- Texte visé : Projet de loi de financement de la sécurité sociale pour 2026, n° 1907
- Stade de lecture : 1ère lecture (1ère assemblée saisie)
- Examiné par : Assemblée nationale (séance publique)
- Code concerné : Code de la santé publique
Le troisième alinéa de l’article L. 6316‑1 du code de la santé publique est ainsi modifié :
1° À la première phrase, après la première occurrence du mot : « travail », sont insérés les mots : « ne peuvent être effectués que par le médecin traitant ou la sage-femme référente mentionnée à l’article L. 162‑8‑2 du code de la sécurité sociale et » ;
2° La seconde phrase est ainsi rédigée : « Il est fait exception à cette règle lorsque le patient ne dispose pas de médecin traitant. »
Le présent amendement du groupe Horizons & Indépendants vise à encadrer plus strictement la prescription d’arrêts de travail par téléconsultation en la réservant au médecin traitant ou à la sage‑femme référente mentionnée à l’article L. 162‑8‑2 du code de la sécurité sociale. Il est fait exception à cette règle lorsque le patient ne dispose pas de médecin traitant
L’explosion du recours à la téléconsultation depuis la pandémie de Covid‑19 s’est accompagnée d’une hausse spectaculaire des arrêts de travail délivrés en ligne. Selon l’Assurance maladie, près de 2 millions d’arrêts de travail ont été validés à distance en 2024, soit une hausse de +60 % en deux ans.

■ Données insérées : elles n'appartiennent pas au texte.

Lemma produces_union todo rss columns (ded : bool) : Forall2 produces todo rss ->
  forall done_ seen, produces (unionOp (done_ ++ todo) columns ded (length done_) seen)
    (if ded then dedup (fun b => unionKey b columns) seen (mjoin rss) else mjoin rss).
Proof.
  induction 1 as [|p rs todo rss Hp Hrest IH]; intros done_ seen.
  - rewrite app_nil_r. assert ((if ded then dedup (fun b => unionKey b columns) seen (mjoin []) else mjoin []) = []) as -> by (by destruct ded).
    eapply produces_end. fuelled. unfold union_next. rewrite lookup_ge_None_2 by lia. ev.
  - cbn [mjoin list_join]. revert seen. induction Hp as [o o' Hs|o b o' rs Hs Hp IHp]; intros seen.
    + apply produces_becomes with (unionOp ((done_ ++ [o']) ++ todo) columns ded (length (done_ ++ [o'])) seen).
      { fuelled. unfold union_next. rewrite list_lookup_middle by done. ev.
        rewrite insert_middle. rewrite <- app_assoc, length_app, Nat.add_1_r in Hloop. ev. }
      apply (IH (done_ ++ [o']) seen).
    + destruct ded; cbn [app dedup].
      * case_bool_decide as Hk.
        { apply produces_becomes with (unionOp (done_ ++ o' :: todo) columns true (length done_) seen); [|apply IHp].
          fuelled. unfold union_next. rewrite list_lookup_middle by done. ev. rewrite insert_middle, bool_decide_true by done. ev. }
        apply produces_row with (unionOp (done_ ++ o' :: todo) columns true (length done_) ({[ unionKey b columns ]} ∪ seen)); [|apply IHp].
        fuelled. unfold union_next. rewrite list_lookup_middle by done. ev. rewrite insert_middle, bool_decide_false by done. ev.
      * apply produces_row with (unionOp (done_ ++ o' :: todo) columns false (length done_) seen); [|apply IHp].
        fuelled. unfold union_next. rewrite list_lookup_middle by done. ev. rewrite insert_middle. ev.
Qed.
(** ** Apply and OuterApply *)
Definition applied (vars : list bytes) (inner : bool) (b : binding) (rs : list binding) : list binding :=
  match rs with [] => if inner then [] else [null_row vars b] | _ => rs end.

Section apply.
Context (plan : Plan.Op) (vars : list bytes) (inner : bool).

(** The operator is about to take the next outer row. *)
Definition advances (o outer : op) (cur : binding) (k : nat) : Prop :=
  exists bound, forall fuel, (bound <= fuel)%nat -> forall x,
    evaluates s (outer_advance (next fuel) outer plan vars inner cur k) x -> evaluates s (next (S fuel) o) x.

Lemma advances_fresh outer cur k : advances (outerApplyOp outer plan vars inner cur None k false) outer cur k.
Proof. exists 0%nat. intros fuel _ x Hx. cbn [next]. unfold outerApply_next. ev. Qed.

Lemma advances_after i i' outer cur k : steps i None i' -> bool_decide (k = 0%nat) && negb inner = false ->
  advances (outerApplyOp outer plan vars inner cur (Some i) k false) outer cur k.
Proof.
  intros [n Hs] Hk. exists n. intros fuel Hf x Hx. specialize (Hs fuel Hf). cbn [next]. unfold outerApply_next. ev.
  rewrite Hk. ev.
Qed.

Lemma advances_end o outer outer' cur k : advances o outer cur k -> steps outer None outer' ->
  steps o None (outerApplyOp outer' plan vars inner cur None k false).
Proof.
  intros [n Ha] [n' Hs]. apply steps_S. exists (n + n')%nat. intros fuel Hf. apply Ha; [lia|].
  specialize (Hs fuel ltac:(lia)). unfold outer_advance, pull. ev.
Qed.

Lemma advances_row o outer outer' cur k b i : advances o outer cur k -> steps outer (Some b) outer' ->
  evaluates s (buildWith plan (Some b)) i -> becomes o (outerApplyOp outer' plan vars inner b (Some i) 0 false).
Proof.
  intros [n Ha] [n' Hs] Hi. exists (n + n')%nat. intros fuel Hf x Hx. apply Ha; [lia|].
  specialize (Hs fuel ltac:(lia)). unfold outer_advance, pull. ev.
Qed.

(** The rows of one inner tree, [k] of which have been emitted. *)
Lemma produces_inner outer b rest i rs : produces i rs ->
  (forall o cur k, advances o outer cur k -> produces o rest) ->
  forall k, produces (outerApplyOp outer plan vars inner b (Some i) k false)
    ((if bool_decide (k = 0%nat) then applied vars inner b rs else rs) ++ rest).
Proof.
  intros Hp Hrest. induction Hp as [o o' Hs|o r o' rs Hs Hp IH]; intros k.
  - destruct (bool_decide (k = 0%nat) && negb inner) eqn:E.
    + assert ((if bool_decide (k = 0%nat) then applied vars inner b [] else []) = [null_row vars b]) as ->.
      { destruct (bool_decide (k = 0%nat)), inner; done. }
      apply produces_becomes with (outerApplyOp outer plan vars inner b (Some o') k true).
      { fuelled. unfold outerApply_next. ev. rewrite E. ev. }
      apply produces_row with (outerApplyOp outer plan vars inner b None k false); [fuelled; unfold outerApply_next; ev|].
      by eapply Hrest, advances_fresh.
    + assert ((if bool_decide (k = 0%nat) then applied vars inner b [] else []) = []) as ->.
      { destruct (bool_decide (k = 0%nat)), inner; done. }
      eapply Hrest. by eapply advances_after.
  - assert ((if bool_decide (k = 0%nat) then applied vars inner b (r :: rs) else r :: rs) = r :: rs) as -> by (by case_bool_decide).
    apply produces_row with (outerApplyOp outer plan vars inner b (Some o') (S k) false).
    + fuelled. unfold outerApply_next. ev.
    + specialize (IH (S k)). by rewrite bool_decide_false in IH.
Qed.

Lemma produces_apply outer rows rss :
  produces outer rows ->
  Forall2 (fun b rs => exists i, evaluates s (buildWith plan (Some b)) i /\ produces i rs) rows rss ->
  forall o cur k, advances o outer cur k -> produces o (mjoin (zip_with (applied vars inner) rows rss)).
Proof.
  intros Hp. revert rss. induction Hp as [outer outer' Hs|outer b outer' rows Hs Hp IH]; intros rss Hrss o cur k Ha.
  - inversion Hrss; subst. eapply produces_end, advances_end; eauto.
  - inversion Hrss as [|? rs ? rss' (i & Hi & Hrs) Hrss']; subst. cbn [zip_with mjoin list_join].
    eapply produces_becomes; [by eapply advances_row|].
    apply (produces_inner outer' b _ i rs Hrs) with (k := 0%nat). by apply IH.
Qed.
End apply.
(* ===== verification/EvalClaims.v ===== *)
(** * EvalClaims: expression evaluation on a database

    The promise [store_typed] that evaluation needs of the graph layer holds of
    every consistent store, so evaluation is type sound, read-only and
    independent of what its context has cached, on every such store. *)
From S2P Require Import Prelude Float64 Values Ast Scalars Keys Records Storage Catalog Graph Context Functions Eval.
From S2P Require Import Tables GraphInv NodeOps NodeUpdates Traversal Lookups IndexOps Ddl EdgeOps History GraphClaims.
Import Float64 Ast Scalars Context Functions Eval.

Definition store_bytes (s : store) : Prop := map_Forall (fun _ v => bytes_ok v) s.
#[global] Instance store_bytes_dec s : Decision (store_bytes s).
Proof. unfold store_bytes. apply _. Defined.

Lemma node_typed T n r : consistent T -> nodes T n = Some r -> value_ok (node_value (mkNode n r)).
Proof.
  intros Hc Hr. destruct (con_node _ Hc _ _ Hr) as (Hn & Hs & _). apply value_ok_node.
  split; [by eapply node_u64|]. split; [apply Hs|]. apply Forall_forall. intros [k v] Hin. cbn [n_rec] in Hin.
  apply elem_of_map_to_list in Hin. destruct (ns_props _ Hs _ _ Hin) as [Hk Hv]. split; [done|]. apply Hv.
Qed.

Lemma GetNode_shape id s n : fst (run (GetNode id) s) = Ok n -> n = mkNode id (n_rec n).
Proof.
  unfold GetNode. cbn [Get mbind prog_bind run]. destruct (s !! NodeKey id) as [b|]; cbn; [|done].
  destruct (DecodeNode b); cbn; [|done]. by intros [= <-].
Qed.

Lemma consistent_store_typed T s : Rep T s -> consistent T -> store_bytes s -> store_typed s.
Proof.
  intros Hm Hc Hb. split.
  - intros id n Hid E. rewrite (GetNode_shape id s n E). apply (node_typed T); [done|].
    by apply (run_GetNode_ok T s).
  - intros d id name _. unfold revName. cbn [Get mbind prog_bind run].
    destruct (s !! _) as [v|] eqn:E; cbn; [|done]. intros [= <-]. by apply (Hb _ _ E).
Qed.

(** C34: on any consistent database, evaluating a well-formed expression over a
    well-formed row never changes the store and never gets stuck: it delivers
    an error or a well-formed value (integers in int64, floats 64-bit patterns,
    strings byte strings, maps canonical).  The dictionary and pattern caches of
    the context are invisible: two contexts of the same query that have cached
    different things give the same result, and what they cache stays right. *)
Theorem eval_sound `{RuntimeLaws} (T : tables) (s : store) (e : Expr) (b : gmap (list Z) value) (c1 c2 : Context) :
  Rep T s -> consistent T -> store_bytes s -> expr_ok e -> binding_ok b ->
  valid s c1 -> valid s c2 -> same_query c1 c2 ->
  exists r c1' c2',
    run (eval e b c1) s = (Ok (r, c1'), s) /\ run (eval e b c2) s = (Ok (r, c2'), s) /\
    valid s c1' /\ valid s c2' /\ same_query c1' c2' /\ (forall v, r = Ok v -> value_ok v).
Proof.
  intros Hm Hc Hb He Hr H1 H2 Hq.
  destruct (eval_reads e b He Hr s c1 c2 (consistent_store_typed T s Hm Hc Hb)) as (r & d1 & d2 & E1 & E2 & (V1 & V2 & Hq') & Hv).
  - by split_and!.
  - by exists r, d1, d2.
Qed.

#[local] Existing Instance plain_runtime.

(** [n.name] on a row whose [n] is the first node, with an empty and with a
    filled cache. *)
Definition name_of_n : Expr := PropertyAccess (Variable_ (str "n")) (str "name").
Definition row_n : gmap (list Z) value := {[ str "n" := VNode 1 [1] [(1, VStr (str "a")); (2, VInt 1)] ]}.
Definition warm : Context := set_keyIDs {[ str "name" := 1 ]} (new_context ∅ 0).

Lemma valid_empty s : valid s (new_context ∅ 0).
Proof. by split. Qed.
Lemma valid_warm : valid sample warm.
Proof.
  split; try done. intros n i Hi. change (({[str "name" := 1]} : gmap (list Z) Z) !! n = Some i) in Hi.
  apply lookup_singleton_Some in Hi as [<- <-].
  apply run_outcome. vm_compute. reflexivity.
Qed.

Lemma eval_sound_witness : exists r c1' c2',
  run (eval name_of_n row_n (new_context ∅ 0)) sample = (Ok (r, c1'), sample) /\
  run (eval name_of_n row_n warm) sample = (Ok (r, c2'), sample) /\ (forall v, r = Ok v -> value_ok v).
Proof.
  destruct sample_db as (T & Hrep & Hdb).
  destruct (eval_sound T sample name_of_n row_n (new_context ∅ 0) warm) as (r & c1 & c2 & E1 & E2 & _ & _ & _ & Hv).
  - exact Hrep.
  - apply Hdb.
  - apply (bool_decide_unpack _). vm_compute. exact I.
  - exact I.
  - unfold row_n. apply map_Forall_singleton, value_ok_node.
    split_and!; [solve_width|repeat constructor; solve_width|]. rewrite !Forall_cons, Forall_nil. cbn [fst snd].
    split_and!; try done; try solve_width. exact (bytes_ok_str "a").
  - apply valid_empty.
  - apply valid_warm.
  - done.
  - exists r, c1, c2. split; [exact E1|]. split; [exact E2|exact Hv].
Defined.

Cette inflation s’est traduite par une progression du coût global de l’indemnisation des arrêts maladie, passé de 14,7 milliards € en 2019 à plus de 18 milliards € en 2024, avec une part croissante liée aux prescriptions numériques.
En 2024, selon la Drees, près d’un arrêt sur cinq prescrit en téléconsultation provenait d’un professionnel n’ayant aucune relation de suivi préalable avec le patient. Par contraste, les arrêts délivrés par le médecin traitant présentent un taux de contestation et de fraude nettement inférieur (moins de 1 % contre 6 % pour les prescriptions en ligne sans lien thérapeutique).
Réserver la délivrance d’arrêts maladie à distance au médecin traitant ou à la sage‑femme référente permet d’assurer :
– une connaissance approfondie de l’état de santé du patient ;
– le respect du parcours de soins coordonné, garant de la cohérence thérapeutique ;
– et une prévention des abus et fraudes, tout en maintenant l’accès aux soins pour les patients suivis régulièrement et ceux ne disposant pas de médecin traitant.